During the COVID-19 pandemic, Australians deprioritised work and recreation, and accepted more than $135 billion of government spending, to protect the most vulnerable amongst us.

According to Dr Matthew Lennon, the 2020 Tim Fischer John Monash Scholar, this reflects an underlying belief “that all human life, regardless of size, age, productivity or beauty, is of profound intrinsic worth.”  This belief, Dr Lennon says, is an essential part of the social fabric of Australia that “defines and distinguishes Australia from many other nations.”

Writing for the ABC’s Religion and Ethics, Dr Lennon, who is currently undertaking a Masters of Neuroscience focussing on dementia research at Oxford University, said that there was a “vast difference” in responses between Australia and other nations to the pandemic.
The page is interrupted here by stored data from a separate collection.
(* ===== verification/Idempotency.v ===== *)
(** Idempotency records (internal/db/idempotency.go): a handler reserves the
    pair (handler key, idempotency key) for a task, stores the response of its
    side effect under it, or releases the reservation. *)

From S2P Require Import Prelude GoString GoJson GoError Proc Domain Db Pg Store.

Open Scope string_scope.

Section idempotency.
Context `{Postgres}.

(** INSERT ... ON CONFLICT (handler_key, idempotency_key) DO NOTHING; the
    result is whether a row was inserted. *)
Definition reserve_record (handlerKey idempotencyKey ownerTaskID : string) : stmt bool :=
  λ _ _ now d,
  let? hk := text_in handlerKey in
  let? ik := text_in idempotencyKey in
  let? owner := uuid_in ownerTaskID in
  let row := mk_idem_row (Some owner) IdempotencyStatusInProgress None now now in
  if bool_decide (is_Some (idempotency_records d !! (hk, ik))) then inr (false, d)
  else if bool_decide (task_instances d !! owner = None) then
    inl (foreign_key_violation "idempotency_records_owner_task_instance_id_fkey")
  else inr (true, set_idempotency_records (<[(hk, ik) := row]> (idempotency_records d)) d).

(** SELECT status, response_json, owner_task_instance_id::text. *)
Definition select_record (handlerKey idempotencyKey : string) : stmt idem_row := λ _ _ _ d,
  let? hk := text_in handlerKey in
  let? ik := text_in idempotencyKey in
  match idempotency_records d !! (hk, ik) with
  | None => inl ErrNoRows
  | Some r => inr (r, d)
  end.

(** Two statements: the reservation, then the read of the record that was
    there.  The result is the cached response when there is one. *)
Definition BeginIdempotentTask (handlerKey idempotencyKey ownerTaskID : string)
    : proc dbw (string * bool) :=
  let! inserted := atomic (autocommit (reserve_record handlerKey idempotencyKey ownerTaskID)) in
  if (inserted : bool) then return_ ("", false)
  else
    let! row := atomic (autocommit (select_record handlerKey idempotencyKey)) in
    if String.eqb (ir_status row) IdempotencyStatusCompleted then
      return_ (bytesValue (ir_response_json row), true)
    else
      match ir_owner_task_instance_id row with
      | Some owner =>
          if String.eqb owner ownerTaskID then return_ ("", false)
          else fail ErrIdempotencyKeyInProgress
      | None => fail ErrIdempotencyKeyInProgress
      end.

(** UPDATE ... WHERE key and owner match; the result is the number of rows. *)
Definition complete_record (handlerKey idempotencyKey ownerTaskID response : string) : stmt nat :=
  λ _ _ now d,
  let? hk := text_in handlerKey in
  let? ik := text_in idempotencyKey in
  let? owner := uuid_in ownerTaskID in
  let? js := jsonb_in response in
  match idempotency_records d !! (hk, ik) with
  | Some r =>
      if bool_decide (ir_owner_task_instance_id r = Some owner) then
        let row := set_ir_updated_at now (set_ir_response_json (Some js)
                     (set_ir_status IdempotencyStatusCompleted r)) in
        inr (1%nat, set_idempotency_records (<[(hk, ik) := row]> (idempotency_records d)) d)
      else inr (0%nat, d)
  | None => inr (0%nat, d)
  end.

Definition CompleteIdempotentTask (handlerKey idempotencyKey ownerTaskID response : string)
    : proc dbw unit :=
  let! rows := atomic (autocommit (complete_record handlerKey idempotencyKey ownerTaskID
                                     (normalizeJSON response))) in
  if Nat.eqb rows 0 then fail ErrNoRows else return_ tt.

(** DELETE ... WHERE key and owner match AND status = in_progress. *)
Definition release_record (handlerKey idempotencyKey ownerTaskID : string) : stmt unit :=
  λ _ _ _ d,
  let? hk := text_in handlerKey in
  let? ik := text_in idempotencyKey in
  let? owner := uuid_in ownerTaskID in
  match idempotency_records d !! (hk, ik) with
  | Some r =>
      if (bool_decide (ir_owner_task_instance_id r = Some owner)
          && String.eqb (ir_status r) IdempotencyStatusInProgress)%bool
      then inr (tt, set_idempotency_records (delete (hk, ik) (idempotency_records d)) d)
      else inr (tt, d)
  | None => inr (tt, d)
  end.

Definition ReleaseIdempotentTask (handlerKey idempotencyKey ownerTaskID : string) : proc dbw unit :=
  atomic (autocommit (release_record handlerKey idempotencyKey ownerTaskID)).

End idempotency.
“In many other countries the cost of preventing these deaths was deemed too high, and the loss of many elders was taken as a necessary, if tragic, sacrifice. The Australian ideal of “a fair go for all” is premised on the idea that the lives of the rich and poor, the old and the young, the remote and the urban, are of equal intrinsic value (rather than unequal extrinsic value) and, given this equality, are due equal respect and opportunity. We continue to shoulder the incredible burden of lockdowns, restrictions, and hard national borders because of this respect, this high valuing of all human life.

Dr Lennon said that it was the belief in the intrinsic value of life that protects the lives of all Australians, but also warned that it was not something to take for granted.  Without it, people with dementia and other of our vulnerable, would not receive the care they need, or the research their diseases warrant.

The push for euthanasia and assisted suicide is one of the ways in which the belief in the intrinsic value of life is under threat:

“The changing cultural and legal tenets on intentional killing will have serious consequences for vulnerable patients. In Belgium in 2007, 32 per cent of euthanasia deaths were without explicit request from the patient (comprising 1.8 per cent of all deaths that occurred that year). The vast majority who died without explicit request were not competent (70.1 per cent were comatose, 21.1 per cent had dementia) and 60.6 per cent had never expressed a wish to die.

“We are all fragile and interdependent in some way, and the dilution of the value of human life risks affecting all of us one day. The susceptibility of fragile forms of human life to coercion and abuse has been harrowingly evinced by the findings of the federal government’s Royal Commission into Aged Care Quality and Safety. It has been a reminder to us all that unless the value of our older members is recognised and adequate care is provided, any of those tragic stories could involve us or those we love, now or in the future.”

The only way to protect vulnerable Australians, and our belief that all of us are valuable, irrespective of our fragilities, is to oppose legalised killing of those who we deem “undignified.”